GIVEN DATA
"""
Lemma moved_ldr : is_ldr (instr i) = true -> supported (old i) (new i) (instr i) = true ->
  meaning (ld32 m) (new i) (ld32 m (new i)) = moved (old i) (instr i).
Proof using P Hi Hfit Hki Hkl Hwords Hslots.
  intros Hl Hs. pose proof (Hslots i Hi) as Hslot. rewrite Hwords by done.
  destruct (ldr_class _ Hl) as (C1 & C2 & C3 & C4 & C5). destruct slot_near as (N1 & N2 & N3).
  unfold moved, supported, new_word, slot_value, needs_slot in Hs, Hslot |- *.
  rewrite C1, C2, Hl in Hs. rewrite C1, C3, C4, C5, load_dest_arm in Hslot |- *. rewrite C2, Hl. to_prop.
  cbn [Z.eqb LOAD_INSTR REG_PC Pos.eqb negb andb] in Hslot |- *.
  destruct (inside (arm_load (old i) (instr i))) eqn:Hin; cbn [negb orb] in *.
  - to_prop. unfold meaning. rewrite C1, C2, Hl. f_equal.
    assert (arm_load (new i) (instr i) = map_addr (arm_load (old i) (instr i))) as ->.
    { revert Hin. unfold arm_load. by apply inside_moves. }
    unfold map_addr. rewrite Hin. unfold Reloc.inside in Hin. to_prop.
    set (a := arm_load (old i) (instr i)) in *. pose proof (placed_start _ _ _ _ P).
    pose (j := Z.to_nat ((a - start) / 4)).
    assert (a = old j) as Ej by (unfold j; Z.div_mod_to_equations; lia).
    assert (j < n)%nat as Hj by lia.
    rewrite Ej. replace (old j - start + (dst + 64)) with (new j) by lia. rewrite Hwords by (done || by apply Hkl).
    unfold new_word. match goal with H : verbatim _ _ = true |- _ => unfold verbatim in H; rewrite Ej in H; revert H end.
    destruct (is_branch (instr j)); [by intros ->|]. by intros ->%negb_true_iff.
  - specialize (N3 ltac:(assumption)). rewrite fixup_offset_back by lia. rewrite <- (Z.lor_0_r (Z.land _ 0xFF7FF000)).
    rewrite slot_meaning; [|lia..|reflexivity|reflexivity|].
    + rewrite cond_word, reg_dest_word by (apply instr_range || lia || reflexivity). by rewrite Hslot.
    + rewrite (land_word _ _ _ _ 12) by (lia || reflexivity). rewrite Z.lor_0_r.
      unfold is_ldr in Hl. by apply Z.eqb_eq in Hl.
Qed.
"""
"""
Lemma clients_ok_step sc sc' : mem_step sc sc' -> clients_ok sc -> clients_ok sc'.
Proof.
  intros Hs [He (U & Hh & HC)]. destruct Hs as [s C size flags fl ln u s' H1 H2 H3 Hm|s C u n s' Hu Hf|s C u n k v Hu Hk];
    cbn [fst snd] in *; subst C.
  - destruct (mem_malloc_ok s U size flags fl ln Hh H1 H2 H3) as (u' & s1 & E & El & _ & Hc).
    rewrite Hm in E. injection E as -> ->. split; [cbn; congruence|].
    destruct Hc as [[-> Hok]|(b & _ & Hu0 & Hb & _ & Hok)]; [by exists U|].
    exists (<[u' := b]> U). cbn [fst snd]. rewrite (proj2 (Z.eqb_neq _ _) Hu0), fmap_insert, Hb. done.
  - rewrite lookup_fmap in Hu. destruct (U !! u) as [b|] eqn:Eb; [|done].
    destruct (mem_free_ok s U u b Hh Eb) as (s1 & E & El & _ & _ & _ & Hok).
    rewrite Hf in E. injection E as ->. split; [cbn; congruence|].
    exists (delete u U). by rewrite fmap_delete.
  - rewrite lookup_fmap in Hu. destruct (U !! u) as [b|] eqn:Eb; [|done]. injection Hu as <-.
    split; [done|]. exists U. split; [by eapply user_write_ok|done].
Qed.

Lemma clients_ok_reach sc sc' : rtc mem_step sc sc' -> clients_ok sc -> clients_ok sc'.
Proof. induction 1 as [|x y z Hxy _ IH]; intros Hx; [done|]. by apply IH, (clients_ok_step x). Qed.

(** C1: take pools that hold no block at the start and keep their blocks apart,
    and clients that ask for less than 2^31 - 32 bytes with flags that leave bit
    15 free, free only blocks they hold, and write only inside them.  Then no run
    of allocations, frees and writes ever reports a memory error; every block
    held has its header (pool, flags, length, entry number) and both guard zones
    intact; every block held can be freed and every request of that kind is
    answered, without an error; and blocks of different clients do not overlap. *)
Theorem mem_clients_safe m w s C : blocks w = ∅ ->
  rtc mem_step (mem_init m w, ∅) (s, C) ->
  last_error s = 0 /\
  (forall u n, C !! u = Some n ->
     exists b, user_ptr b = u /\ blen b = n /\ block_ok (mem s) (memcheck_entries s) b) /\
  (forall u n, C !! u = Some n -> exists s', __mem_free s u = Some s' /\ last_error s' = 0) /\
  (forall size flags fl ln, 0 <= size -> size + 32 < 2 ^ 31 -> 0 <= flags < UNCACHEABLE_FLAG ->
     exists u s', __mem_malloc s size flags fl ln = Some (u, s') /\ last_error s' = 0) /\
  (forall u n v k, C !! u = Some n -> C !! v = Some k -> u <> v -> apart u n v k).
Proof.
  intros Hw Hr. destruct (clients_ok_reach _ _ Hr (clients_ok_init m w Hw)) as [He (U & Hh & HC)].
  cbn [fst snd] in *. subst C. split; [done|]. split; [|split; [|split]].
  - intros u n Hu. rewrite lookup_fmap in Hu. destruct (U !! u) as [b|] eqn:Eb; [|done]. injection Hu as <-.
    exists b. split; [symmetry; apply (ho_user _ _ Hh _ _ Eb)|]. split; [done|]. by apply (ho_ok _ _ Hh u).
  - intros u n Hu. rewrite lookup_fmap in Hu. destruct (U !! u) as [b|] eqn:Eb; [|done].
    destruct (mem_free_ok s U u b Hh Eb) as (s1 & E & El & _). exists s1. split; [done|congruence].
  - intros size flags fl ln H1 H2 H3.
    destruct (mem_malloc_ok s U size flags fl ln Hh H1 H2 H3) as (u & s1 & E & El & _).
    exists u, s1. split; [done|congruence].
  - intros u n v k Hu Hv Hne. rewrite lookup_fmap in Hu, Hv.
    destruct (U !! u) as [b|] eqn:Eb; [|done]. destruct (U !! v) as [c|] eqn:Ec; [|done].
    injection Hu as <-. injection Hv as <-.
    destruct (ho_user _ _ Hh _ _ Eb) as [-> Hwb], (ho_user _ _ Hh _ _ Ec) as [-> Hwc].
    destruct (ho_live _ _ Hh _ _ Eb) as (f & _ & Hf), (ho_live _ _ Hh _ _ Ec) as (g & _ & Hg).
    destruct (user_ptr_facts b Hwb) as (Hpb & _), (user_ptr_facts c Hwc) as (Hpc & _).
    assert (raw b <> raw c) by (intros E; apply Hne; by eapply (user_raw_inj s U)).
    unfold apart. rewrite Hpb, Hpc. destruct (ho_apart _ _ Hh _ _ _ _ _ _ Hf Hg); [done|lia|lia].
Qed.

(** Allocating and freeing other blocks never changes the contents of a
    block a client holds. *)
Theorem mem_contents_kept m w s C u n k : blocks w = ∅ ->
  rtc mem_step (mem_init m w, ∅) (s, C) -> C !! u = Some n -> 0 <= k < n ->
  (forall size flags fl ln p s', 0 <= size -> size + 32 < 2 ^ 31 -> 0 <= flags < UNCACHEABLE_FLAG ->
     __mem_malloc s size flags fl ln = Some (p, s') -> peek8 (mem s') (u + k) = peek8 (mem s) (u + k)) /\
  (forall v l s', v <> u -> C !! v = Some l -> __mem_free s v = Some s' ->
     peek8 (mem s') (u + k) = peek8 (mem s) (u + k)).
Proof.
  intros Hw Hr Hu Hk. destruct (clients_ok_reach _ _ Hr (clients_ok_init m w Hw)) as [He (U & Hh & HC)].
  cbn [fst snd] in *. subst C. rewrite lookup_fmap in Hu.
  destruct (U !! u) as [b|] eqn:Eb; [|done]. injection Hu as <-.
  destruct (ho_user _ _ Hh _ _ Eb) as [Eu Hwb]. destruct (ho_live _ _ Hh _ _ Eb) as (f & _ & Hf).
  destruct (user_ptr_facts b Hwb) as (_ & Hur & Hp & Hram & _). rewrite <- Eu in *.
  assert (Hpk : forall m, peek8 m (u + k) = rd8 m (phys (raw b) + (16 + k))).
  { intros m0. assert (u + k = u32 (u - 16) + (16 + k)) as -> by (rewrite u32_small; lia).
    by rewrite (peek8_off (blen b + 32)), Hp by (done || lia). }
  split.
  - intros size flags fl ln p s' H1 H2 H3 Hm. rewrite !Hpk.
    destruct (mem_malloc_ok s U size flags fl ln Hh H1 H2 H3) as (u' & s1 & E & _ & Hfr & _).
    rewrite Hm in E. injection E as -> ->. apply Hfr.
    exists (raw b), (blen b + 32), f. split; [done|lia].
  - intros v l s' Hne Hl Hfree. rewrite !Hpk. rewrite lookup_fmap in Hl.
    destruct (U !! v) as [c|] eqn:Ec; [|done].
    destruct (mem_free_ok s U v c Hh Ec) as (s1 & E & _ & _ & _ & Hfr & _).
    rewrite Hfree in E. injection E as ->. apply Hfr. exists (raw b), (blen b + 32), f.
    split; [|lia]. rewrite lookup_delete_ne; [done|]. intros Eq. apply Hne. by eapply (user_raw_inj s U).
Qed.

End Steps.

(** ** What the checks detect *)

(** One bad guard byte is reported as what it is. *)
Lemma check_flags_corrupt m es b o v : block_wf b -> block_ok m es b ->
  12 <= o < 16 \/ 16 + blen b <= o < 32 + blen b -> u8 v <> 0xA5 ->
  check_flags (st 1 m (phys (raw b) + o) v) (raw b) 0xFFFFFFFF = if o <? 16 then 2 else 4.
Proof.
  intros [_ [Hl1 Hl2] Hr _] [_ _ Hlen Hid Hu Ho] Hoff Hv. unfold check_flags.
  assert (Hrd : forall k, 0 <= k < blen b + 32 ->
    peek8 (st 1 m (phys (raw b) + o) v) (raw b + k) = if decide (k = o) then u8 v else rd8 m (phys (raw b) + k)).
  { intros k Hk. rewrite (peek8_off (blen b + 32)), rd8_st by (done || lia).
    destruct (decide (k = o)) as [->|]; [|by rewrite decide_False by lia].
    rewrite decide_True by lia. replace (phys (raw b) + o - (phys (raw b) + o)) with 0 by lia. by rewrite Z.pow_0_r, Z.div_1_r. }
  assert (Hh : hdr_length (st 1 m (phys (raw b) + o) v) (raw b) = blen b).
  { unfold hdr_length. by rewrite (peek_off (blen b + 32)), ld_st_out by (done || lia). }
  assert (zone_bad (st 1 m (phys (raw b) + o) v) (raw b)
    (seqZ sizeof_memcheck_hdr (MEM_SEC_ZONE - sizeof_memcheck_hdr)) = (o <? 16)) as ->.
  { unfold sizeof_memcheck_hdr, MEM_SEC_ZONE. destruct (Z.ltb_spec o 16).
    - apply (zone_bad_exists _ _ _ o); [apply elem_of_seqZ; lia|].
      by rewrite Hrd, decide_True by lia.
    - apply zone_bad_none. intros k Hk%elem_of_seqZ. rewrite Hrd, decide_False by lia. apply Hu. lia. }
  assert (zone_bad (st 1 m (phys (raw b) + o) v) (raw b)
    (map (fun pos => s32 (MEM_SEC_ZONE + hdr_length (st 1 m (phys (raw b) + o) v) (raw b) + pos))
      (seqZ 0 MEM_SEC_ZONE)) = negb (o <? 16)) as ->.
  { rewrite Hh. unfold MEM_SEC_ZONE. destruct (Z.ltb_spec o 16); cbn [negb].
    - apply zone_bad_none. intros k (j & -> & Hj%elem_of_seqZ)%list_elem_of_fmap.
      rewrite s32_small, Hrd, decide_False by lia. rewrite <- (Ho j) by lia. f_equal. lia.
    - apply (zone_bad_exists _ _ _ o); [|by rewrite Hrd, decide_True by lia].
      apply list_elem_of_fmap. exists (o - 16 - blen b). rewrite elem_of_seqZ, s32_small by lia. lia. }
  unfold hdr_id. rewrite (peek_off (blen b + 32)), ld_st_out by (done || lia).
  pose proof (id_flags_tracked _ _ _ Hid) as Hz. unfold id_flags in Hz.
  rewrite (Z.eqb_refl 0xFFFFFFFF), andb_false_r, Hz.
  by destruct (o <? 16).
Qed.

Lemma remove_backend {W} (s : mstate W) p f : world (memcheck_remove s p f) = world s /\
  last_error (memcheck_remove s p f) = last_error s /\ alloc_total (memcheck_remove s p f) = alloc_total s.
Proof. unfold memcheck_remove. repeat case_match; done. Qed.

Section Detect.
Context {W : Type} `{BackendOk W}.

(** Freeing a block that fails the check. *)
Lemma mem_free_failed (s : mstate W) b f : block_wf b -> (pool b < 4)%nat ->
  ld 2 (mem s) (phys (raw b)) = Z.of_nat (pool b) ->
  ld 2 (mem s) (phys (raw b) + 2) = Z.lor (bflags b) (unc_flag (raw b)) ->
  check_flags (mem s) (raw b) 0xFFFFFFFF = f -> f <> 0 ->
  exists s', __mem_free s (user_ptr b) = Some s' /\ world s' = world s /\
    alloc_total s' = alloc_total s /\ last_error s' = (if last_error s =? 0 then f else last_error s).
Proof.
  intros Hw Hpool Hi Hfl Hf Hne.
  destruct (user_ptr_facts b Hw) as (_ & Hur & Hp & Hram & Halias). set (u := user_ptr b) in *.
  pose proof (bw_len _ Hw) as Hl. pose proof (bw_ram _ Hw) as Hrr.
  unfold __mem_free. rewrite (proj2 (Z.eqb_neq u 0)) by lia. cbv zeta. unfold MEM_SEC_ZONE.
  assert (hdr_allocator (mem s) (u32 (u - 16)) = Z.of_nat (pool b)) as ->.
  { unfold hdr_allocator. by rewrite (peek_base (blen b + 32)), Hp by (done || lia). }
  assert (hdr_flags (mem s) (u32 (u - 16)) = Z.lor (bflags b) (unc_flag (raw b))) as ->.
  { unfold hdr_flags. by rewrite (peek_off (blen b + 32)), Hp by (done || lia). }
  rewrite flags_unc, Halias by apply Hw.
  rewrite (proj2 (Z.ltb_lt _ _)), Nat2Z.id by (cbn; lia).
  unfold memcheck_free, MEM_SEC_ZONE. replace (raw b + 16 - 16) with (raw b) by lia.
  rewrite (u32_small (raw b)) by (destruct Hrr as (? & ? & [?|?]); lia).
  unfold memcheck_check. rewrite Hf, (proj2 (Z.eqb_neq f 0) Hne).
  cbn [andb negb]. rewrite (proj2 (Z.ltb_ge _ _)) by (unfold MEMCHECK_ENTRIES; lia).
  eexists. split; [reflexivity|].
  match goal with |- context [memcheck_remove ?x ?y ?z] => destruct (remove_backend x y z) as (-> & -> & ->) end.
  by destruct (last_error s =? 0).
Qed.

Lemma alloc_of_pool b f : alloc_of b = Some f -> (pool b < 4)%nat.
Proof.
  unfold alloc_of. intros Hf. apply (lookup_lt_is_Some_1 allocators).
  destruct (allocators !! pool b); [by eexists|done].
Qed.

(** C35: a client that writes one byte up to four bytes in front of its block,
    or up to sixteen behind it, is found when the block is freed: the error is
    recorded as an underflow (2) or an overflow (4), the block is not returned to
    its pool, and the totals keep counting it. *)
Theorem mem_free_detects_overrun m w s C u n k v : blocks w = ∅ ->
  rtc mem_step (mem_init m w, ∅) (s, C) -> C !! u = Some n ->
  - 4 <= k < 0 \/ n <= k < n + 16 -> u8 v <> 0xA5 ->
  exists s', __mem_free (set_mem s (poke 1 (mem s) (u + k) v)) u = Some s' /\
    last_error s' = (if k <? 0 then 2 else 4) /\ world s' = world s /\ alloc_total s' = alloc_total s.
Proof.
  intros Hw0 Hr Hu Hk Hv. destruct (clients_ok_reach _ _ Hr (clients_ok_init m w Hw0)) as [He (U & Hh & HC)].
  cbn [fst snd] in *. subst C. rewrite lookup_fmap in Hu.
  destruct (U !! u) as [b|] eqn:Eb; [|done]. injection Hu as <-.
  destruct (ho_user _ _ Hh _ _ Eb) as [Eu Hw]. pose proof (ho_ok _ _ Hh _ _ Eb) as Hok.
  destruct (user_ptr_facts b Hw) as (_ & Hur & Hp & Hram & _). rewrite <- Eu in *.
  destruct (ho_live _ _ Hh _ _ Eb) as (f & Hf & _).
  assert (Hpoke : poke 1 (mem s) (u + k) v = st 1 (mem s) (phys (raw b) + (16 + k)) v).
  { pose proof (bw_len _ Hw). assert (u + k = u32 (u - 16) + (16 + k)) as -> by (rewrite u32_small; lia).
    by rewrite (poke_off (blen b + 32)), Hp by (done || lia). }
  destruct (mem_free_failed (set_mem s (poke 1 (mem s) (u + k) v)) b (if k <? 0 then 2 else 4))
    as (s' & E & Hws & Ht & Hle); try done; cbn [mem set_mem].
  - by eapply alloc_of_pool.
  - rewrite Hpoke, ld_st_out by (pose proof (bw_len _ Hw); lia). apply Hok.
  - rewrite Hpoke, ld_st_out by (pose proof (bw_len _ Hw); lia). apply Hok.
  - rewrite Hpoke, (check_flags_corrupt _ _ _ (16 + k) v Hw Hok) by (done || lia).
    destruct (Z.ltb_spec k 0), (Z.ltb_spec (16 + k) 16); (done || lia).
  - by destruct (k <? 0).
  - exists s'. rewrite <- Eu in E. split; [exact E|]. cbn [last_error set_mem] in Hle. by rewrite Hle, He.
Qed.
"""
"""
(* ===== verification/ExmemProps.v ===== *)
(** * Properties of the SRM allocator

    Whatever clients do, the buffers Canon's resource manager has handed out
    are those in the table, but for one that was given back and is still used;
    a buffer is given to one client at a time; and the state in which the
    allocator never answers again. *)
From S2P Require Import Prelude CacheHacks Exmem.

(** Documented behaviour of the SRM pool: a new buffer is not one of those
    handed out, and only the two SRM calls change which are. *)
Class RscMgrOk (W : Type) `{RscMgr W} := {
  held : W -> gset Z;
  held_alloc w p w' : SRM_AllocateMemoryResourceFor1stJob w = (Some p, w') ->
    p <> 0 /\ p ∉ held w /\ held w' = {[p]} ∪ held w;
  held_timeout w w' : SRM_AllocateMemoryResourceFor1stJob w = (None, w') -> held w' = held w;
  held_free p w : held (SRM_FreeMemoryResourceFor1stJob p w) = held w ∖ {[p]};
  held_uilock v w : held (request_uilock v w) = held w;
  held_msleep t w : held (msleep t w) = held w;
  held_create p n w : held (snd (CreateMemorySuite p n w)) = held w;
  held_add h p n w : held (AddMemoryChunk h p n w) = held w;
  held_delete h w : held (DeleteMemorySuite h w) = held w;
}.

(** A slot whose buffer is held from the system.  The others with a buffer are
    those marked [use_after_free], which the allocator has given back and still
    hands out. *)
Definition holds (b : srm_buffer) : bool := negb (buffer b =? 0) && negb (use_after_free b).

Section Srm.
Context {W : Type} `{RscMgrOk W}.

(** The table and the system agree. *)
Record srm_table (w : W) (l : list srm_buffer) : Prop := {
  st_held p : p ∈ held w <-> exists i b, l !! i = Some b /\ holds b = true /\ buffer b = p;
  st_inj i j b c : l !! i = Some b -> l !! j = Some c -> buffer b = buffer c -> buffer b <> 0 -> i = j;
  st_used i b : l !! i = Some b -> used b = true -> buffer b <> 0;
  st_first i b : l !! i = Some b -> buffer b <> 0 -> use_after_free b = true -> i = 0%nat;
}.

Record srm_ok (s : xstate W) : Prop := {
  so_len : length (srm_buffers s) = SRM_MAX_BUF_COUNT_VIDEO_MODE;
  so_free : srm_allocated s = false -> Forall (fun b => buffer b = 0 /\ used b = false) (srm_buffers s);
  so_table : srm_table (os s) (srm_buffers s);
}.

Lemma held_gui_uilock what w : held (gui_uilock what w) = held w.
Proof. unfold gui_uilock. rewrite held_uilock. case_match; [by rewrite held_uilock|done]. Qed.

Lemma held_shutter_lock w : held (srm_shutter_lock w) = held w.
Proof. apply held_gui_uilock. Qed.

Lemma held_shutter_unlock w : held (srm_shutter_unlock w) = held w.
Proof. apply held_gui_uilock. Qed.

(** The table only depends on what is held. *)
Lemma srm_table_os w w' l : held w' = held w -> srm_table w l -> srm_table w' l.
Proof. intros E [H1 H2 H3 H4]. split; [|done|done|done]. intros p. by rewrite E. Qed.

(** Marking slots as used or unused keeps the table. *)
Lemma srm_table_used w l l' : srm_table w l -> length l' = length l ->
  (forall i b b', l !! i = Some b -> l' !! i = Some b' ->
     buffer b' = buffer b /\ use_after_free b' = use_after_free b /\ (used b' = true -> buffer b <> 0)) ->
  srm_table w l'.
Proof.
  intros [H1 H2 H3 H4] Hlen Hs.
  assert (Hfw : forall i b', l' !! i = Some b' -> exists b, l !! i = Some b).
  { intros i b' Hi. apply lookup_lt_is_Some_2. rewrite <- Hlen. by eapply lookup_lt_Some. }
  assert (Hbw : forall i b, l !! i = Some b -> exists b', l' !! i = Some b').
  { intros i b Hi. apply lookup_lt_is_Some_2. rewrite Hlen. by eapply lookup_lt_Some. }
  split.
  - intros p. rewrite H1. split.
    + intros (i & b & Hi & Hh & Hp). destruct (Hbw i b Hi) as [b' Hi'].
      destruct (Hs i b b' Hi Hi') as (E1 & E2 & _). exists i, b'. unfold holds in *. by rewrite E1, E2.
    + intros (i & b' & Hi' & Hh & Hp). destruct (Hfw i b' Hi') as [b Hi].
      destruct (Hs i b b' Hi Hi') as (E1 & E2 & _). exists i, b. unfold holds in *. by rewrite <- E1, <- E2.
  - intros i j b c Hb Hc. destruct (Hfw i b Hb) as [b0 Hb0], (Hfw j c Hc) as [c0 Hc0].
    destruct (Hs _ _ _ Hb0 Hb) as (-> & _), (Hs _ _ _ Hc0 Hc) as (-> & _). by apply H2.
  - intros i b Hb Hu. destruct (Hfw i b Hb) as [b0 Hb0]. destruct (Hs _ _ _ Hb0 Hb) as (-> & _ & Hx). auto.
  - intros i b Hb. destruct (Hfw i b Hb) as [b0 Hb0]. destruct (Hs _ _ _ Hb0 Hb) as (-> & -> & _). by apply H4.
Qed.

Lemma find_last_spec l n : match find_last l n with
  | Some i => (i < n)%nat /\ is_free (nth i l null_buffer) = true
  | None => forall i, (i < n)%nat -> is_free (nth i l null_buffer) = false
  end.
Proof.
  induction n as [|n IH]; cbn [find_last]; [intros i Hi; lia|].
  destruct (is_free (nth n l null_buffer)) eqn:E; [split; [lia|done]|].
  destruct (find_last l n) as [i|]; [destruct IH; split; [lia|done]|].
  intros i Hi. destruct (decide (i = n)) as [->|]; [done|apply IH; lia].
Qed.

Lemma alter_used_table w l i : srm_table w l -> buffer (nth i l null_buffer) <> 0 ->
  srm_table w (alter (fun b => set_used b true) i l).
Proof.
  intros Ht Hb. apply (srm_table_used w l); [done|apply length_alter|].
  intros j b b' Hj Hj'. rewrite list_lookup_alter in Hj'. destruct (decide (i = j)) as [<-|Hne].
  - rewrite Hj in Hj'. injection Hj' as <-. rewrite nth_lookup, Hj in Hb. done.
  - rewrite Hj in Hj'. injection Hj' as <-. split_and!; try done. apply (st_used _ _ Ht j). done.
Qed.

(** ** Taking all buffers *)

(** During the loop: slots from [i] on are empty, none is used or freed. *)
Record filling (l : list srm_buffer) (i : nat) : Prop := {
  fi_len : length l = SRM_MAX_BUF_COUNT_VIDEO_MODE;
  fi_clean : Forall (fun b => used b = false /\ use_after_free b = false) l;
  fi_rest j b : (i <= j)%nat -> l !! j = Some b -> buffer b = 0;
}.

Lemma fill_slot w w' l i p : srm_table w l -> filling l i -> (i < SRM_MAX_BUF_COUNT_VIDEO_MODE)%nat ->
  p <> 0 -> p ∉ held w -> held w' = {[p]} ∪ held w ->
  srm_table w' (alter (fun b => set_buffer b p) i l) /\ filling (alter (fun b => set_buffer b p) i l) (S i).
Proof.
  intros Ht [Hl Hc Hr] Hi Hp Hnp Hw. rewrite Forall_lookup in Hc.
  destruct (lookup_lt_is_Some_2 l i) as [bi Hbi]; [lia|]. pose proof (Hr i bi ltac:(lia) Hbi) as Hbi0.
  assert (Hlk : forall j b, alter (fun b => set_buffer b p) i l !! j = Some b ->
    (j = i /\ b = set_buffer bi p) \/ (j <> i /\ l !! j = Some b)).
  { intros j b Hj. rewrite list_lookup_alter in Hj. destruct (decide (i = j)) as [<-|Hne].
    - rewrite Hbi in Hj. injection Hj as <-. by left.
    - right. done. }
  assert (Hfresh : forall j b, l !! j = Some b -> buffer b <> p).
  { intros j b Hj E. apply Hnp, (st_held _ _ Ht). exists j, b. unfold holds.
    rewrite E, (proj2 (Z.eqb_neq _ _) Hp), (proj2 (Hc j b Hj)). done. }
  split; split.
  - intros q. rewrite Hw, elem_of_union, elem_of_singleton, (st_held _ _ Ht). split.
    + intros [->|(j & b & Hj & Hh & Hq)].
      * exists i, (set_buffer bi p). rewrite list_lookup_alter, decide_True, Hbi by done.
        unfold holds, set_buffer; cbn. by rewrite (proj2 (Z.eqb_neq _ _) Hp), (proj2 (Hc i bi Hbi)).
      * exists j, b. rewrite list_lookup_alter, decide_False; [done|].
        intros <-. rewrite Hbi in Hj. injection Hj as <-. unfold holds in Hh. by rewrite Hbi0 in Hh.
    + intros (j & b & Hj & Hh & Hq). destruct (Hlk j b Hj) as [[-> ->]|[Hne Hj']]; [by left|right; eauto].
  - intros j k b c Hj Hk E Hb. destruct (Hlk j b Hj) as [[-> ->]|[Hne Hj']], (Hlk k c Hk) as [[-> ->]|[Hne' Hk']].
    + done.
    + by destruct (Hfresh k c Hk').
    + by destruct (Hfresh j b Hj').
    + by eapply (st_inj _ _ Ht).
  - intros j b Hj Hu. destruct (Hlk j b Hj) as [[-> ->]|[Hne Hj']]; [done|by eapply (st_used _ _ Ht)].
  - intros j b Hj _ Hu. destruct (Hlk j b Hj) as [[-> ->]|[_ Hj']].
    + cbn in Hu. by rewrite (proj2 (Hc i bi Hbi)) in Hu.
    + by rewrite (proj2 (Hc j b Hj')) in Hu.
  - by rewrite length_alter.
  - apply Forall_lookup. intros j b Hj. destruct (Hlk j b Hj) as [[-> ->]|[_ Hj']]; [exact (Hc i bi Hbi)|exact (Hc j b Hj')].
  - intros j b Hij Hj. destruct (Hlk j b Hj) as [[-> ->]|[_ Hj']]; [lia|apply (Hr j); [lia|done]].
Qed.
"""
PROBLEM DETAILS
Would you retype the lines above from the one with "those marked [use_after_free], which" down to the one with "(** The table and the system agree. *)", word for word, both ends included and no other lines?

EXERCISE RESPONSE
    those marked [use_after_free], which the allocator has given back and still
    hands out. *)
Definition holds (b : srm_buffer) : bool := negb (buffer b =? 0) && negb (use_after_free b).

Section Srm.
Context {W : Type} `{RscMgrOk W}.

(** The table and the system agree. *)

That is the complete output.